What you will do:
Please output exactly the part of the records below that opens with the line containing "(tls_PinCertMayBeCA t) (tls_PinCertBesideChain" and closes with the line containing "Definition ParamLegacyPin : string", both lines included, and nothing else.

The input:
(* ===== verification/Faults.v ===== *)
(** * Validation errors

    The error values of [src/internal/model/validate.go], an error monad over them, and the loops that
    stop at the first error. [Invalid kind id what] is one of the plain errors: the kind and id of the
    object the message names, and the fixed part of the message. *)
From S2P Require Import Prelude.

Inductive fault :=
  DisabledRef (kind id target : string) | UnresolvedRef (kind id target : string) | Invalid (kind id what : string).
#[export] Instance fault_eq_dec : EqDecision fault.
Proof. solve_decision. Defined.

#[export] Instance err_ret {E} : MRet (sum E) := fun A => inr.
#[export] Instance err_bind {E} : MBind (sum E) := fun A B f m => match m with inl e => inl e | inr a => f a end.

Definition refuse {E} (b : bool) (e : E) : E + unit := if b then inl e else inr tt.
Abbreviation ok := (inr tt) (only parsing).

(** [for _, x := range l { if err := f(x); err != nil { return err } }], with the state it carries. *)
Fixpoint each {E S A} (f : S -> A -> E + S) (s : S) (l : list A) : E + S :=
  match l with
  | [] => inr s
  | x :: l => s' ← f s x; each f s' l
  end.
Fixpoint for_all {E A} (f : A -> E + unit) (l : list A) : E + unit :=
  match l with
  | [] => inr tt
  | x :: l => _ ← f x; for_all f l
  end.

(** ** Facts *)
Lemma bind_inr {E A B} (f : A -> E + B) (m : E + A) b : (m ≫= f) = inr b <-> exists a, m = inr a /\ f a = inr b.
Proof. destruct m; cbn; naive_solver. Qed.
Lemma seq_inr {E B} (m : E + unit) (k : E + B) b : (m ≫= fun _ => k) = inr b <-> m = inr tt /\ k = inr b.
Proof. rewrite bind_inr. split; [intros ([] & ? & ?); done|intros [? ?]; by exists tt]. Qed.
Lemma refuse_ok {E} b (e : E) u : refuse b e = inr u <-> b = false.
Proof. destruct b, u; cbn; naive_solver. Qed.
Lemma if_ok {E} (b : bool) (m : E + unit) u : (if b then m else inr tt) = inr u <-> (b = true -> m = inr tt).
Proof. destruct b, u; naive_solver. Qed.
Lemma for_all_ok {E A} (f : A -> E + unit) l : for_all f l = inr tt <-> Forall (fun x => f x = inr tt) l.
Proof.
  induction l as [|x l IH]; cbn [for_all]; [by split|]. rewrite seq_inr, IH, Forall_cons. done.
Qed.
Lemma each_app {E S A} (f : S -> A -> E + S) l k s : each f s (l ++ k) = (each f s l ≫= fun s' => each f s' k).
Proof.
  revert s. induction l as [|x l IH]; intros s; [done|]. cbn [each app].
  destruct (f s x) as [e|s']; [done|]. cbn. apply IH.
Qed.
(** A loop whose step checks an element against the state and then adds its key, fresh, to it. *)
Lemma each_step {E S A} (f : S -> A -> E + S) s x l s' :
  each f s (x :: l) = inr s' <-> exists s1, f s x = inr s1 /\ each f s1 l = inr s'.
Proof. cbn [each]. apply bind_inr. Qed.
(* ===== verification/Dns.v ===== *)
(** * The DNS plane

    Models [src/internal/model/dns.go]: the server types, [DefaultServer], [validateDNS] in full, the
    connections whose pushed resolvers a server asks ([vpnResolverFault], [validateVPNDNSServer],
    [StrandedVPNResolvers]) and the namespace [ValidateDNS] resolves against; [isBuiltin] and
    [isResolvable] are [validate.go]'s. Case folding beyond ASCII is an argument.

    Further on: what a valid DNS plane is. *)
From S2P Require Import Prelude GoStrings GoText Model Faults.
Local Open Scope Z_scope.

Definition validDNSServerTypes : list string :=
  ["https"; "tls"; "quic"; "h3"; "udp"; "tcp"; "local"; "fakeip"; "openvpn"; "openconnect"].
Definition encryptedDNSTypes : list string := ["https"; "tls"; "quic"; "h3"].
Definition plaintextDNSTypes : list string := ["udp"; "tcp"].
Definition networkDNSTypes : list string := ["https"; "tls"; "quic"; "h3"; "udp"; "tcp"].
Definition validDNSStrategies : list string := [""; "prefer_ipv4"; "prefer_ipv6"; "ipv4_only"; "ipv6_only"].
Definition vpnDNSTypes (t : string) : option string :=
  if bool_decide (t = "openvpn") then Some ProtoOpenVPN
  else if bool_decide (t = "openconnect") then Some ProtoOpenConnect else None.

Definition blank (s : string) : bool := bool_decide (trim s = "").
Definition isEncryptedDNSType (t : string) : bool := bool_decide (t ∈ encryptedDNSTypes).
---
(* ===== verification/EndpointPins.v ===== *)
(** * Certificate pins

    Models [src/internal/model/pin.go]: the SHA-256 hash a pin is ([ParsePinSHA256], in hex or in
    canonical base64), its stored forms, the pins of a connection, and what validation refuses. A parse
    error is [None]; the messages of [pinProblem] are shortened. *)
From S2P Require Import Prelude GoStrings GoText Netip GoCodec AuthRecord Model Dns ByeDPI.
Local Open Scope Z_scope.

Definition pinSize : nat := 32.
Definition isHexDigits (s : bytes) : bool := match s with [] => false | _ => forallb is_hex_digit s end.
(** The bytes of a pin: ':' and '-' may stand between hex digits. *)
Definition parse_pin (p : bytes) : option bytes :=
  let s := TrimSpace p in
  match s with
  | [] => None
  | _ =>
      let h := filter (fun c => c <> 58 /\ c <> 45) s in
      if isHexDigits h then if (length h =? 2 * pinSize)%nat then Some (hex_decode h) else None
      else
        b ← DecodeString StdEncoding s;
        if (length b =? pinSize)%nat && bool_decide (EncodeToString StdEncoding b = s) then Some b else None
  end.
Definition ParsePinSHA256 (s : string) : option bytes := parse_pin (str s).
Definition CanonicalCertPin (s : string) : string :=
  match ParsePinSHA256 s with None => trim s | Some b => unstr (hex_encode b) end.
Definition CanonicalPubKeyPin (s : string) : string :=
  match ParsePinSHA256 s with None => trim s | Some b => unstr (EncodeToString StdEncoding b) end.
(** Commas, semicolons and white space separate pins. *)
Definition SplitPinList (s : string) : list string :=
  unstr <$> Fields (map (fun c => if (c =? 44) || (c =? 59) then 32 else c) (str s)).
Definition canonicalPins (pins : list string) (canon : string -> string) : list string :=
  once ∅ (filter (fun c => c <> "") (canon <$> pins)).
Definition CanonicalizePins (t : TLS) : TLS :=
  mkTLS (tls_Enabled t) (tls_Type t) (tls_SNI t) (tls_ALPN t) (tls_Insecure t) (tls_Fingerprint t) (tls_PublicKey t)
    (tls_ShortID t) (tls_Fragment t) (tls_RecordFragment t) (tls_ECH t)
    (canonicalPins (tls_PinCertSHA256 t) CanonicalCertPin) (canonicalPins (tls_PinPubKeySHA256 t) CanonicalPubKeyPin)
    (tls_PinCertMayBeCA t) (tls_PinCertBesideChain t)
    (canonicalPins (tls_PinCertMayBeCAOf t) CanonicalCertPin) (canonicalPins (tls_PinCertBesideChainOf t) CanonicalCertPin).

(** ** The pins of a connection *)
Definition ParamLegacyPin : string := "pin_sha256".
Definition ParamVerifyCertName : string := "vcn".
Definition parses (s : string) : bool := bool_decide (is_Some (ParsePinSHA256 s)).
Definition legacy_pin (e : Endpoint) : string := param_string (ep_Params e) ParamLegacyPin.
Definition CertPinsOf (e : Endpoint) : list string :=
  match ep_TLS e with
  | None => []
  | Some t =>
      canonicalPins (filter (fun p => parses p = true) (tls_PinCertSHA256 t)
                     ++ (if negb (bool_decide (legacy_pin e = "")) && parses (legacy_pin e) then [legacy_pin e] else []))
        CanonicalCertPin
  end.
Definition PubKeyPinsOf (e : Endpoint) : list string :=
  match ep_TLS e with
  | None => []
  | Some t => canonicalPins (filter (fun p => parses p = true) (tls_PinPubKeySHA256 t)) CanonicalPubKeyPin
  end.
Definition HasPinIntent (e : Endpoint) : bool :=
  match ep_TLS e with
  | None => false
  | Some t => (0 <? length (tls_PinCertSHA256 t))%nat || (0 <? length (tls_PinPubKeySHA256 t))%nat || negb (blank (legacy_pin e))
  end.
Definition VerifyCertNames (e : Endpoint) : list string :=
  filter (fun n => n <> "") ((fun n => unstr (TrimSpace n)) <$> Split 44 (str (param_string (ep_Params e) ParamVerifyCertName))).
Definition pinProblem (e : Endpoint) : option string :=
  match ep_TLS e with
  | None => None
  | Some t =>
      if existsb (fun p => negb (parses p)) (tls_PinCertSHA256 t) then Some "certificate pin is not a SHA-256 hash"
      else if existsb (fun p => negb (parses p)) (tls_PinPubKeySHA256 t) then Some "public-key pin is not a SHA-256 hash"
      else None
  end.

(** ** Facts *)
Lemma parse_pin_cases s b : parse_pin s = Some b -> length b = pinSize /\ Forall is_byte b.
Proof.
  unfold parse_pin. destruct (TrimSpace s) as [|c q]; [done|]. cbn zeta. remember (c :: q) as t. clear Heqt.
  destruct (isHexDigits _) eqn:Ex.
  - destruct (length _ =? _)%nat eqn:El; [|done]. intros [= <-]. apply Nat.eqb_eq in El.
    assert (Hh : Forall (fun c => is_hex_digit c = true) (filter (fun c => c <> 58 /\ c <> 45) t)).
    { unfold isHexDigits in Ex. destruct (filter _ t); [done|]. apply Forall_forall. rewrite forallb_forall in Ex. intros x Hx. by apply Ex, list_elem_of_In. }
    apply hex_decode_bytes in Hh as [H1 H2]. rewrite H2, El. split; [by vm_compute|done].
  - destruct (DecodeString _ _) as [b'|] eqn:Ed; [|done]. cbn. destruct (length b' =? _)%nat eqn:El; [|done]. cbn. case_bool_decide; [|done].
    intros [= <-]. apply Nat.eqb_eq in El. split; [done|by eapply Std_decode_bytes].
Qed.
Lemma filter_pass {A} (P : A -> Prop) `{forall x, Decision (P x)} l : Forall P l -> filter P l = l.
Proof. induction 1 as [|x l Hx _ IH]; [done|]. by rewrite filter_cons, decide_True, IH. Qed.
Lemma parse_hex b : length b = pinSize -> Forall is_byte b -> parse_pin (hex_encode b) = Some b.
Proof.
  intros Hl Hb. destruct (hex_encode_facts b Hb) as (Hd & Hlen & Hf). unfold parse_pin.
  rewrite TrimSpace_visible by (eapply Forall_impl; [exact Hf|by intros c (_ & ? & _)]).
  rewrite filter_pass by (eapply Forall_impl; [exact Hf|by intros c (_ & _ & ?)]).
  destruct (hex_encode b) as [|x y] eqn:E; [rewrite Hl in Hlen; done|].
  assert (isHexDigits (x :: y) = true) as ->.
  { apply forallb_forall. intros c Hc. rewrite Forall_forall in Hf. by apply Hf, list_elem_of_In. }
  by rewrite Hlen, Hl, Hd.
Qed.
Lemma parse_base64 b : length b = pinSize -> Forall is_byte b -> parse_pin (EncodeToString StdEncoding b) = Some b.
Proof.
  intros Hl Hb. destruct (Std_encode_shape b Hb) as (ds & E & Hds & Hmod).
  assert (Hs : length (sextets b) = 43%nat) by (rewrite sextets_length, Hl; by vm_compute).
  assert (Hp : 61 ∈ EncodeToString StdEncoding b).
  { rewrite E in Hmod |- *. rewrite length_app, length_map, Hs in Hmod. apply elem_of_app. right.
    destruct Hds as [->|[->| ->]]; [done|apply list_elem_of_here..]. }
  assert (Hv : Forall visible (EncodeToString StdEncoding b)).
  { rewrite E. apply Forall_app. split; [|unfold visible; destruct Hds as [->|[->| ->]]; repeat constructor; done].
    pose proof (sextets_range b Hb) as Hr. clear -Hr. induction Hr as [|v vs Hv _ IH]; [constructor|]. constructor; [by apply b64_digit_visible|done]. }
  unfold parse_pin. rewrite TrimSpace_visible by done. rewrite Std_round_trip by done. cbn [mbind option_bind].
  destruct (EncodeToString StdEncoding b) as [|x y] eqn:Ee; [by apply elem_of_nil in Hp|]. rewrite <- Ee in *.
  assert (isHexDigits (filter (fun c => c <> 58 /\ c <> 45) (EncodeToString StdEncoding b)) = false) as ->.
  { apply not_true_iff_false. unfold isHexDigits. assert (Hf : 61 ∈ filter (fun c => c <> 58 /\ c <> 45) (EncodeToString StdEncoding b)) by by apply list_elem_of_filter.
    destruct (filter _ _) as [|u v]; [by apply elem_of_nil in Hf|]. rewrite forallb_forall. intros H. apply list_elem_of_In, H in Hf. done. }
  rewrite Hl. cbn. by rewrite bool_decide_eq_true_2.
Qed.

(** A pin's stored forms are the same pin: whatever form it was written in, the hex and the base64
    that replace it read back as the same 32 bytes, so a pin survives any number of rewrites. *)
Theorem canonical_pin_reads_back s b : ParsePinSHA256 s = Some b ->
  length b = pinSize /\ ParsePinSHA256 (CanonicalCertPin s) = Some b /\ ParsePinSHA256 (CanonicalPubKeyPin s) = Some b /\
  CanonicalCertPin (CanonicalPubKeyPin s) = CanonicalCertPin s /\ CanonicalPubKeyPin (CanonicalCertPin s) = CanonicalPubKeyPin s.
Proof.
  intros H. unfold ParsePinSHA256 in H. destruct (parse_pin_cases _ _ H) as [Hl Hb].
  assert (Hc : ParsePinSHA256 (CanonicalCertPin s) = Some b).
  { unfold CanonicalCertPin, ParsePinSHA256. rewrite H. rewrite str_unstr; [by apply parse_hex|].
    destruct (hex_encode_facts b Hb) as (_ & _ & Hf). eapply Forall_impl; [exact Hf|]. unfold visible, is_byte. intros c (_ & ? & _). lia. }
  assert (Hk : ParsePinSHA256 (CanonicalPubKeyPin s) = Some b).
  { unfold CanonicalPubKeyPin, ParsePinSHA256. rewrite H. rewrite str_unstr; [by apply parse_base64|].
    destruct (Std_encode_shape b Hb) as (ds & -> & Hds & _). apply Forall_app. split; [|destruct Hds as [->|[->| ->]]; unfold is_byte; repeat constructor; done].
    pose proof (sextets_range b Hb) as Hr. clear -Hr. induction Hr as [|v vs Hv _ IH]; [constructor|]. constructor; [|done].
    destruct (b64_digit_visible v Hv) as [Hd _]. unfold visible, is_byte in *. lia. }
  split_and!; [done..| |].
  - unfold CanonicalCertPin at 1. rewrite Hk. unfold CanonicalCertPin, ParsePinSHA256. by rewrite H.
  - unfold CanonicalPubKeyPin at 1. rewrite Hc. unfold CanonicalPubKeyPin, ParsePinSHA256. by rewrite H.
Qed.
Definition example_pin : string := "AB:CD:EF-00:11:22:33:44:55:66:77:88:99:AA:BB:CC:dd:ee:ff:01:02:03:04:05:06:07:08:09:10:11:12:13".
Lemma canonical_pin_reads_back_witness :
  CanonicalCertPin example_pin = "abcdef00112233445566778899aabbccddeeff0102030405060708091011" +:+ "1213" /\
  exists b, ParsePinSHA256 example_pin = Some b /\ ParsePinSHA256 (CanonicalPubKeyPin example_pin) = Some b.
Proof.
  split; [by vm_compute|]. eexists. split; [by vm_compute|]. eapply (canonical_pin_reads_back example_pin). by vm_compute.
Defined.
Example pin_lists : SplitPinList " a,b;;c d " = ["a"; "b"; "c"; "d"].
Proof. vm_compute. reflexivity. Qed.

Reply:
    (tls_PinCertMayBeCA t) (tls_PinCertBesideChain t)
    (canonicalPins (tls_PinCertMayBeCAOf t) CanonicalCertPin) (canonicalPins (tls_PinCertBesideChainOf t) CanonicalCertPin).

(** ** The pins of a connection *)
Definition ParamLegacyPin : string := "pin_sha256".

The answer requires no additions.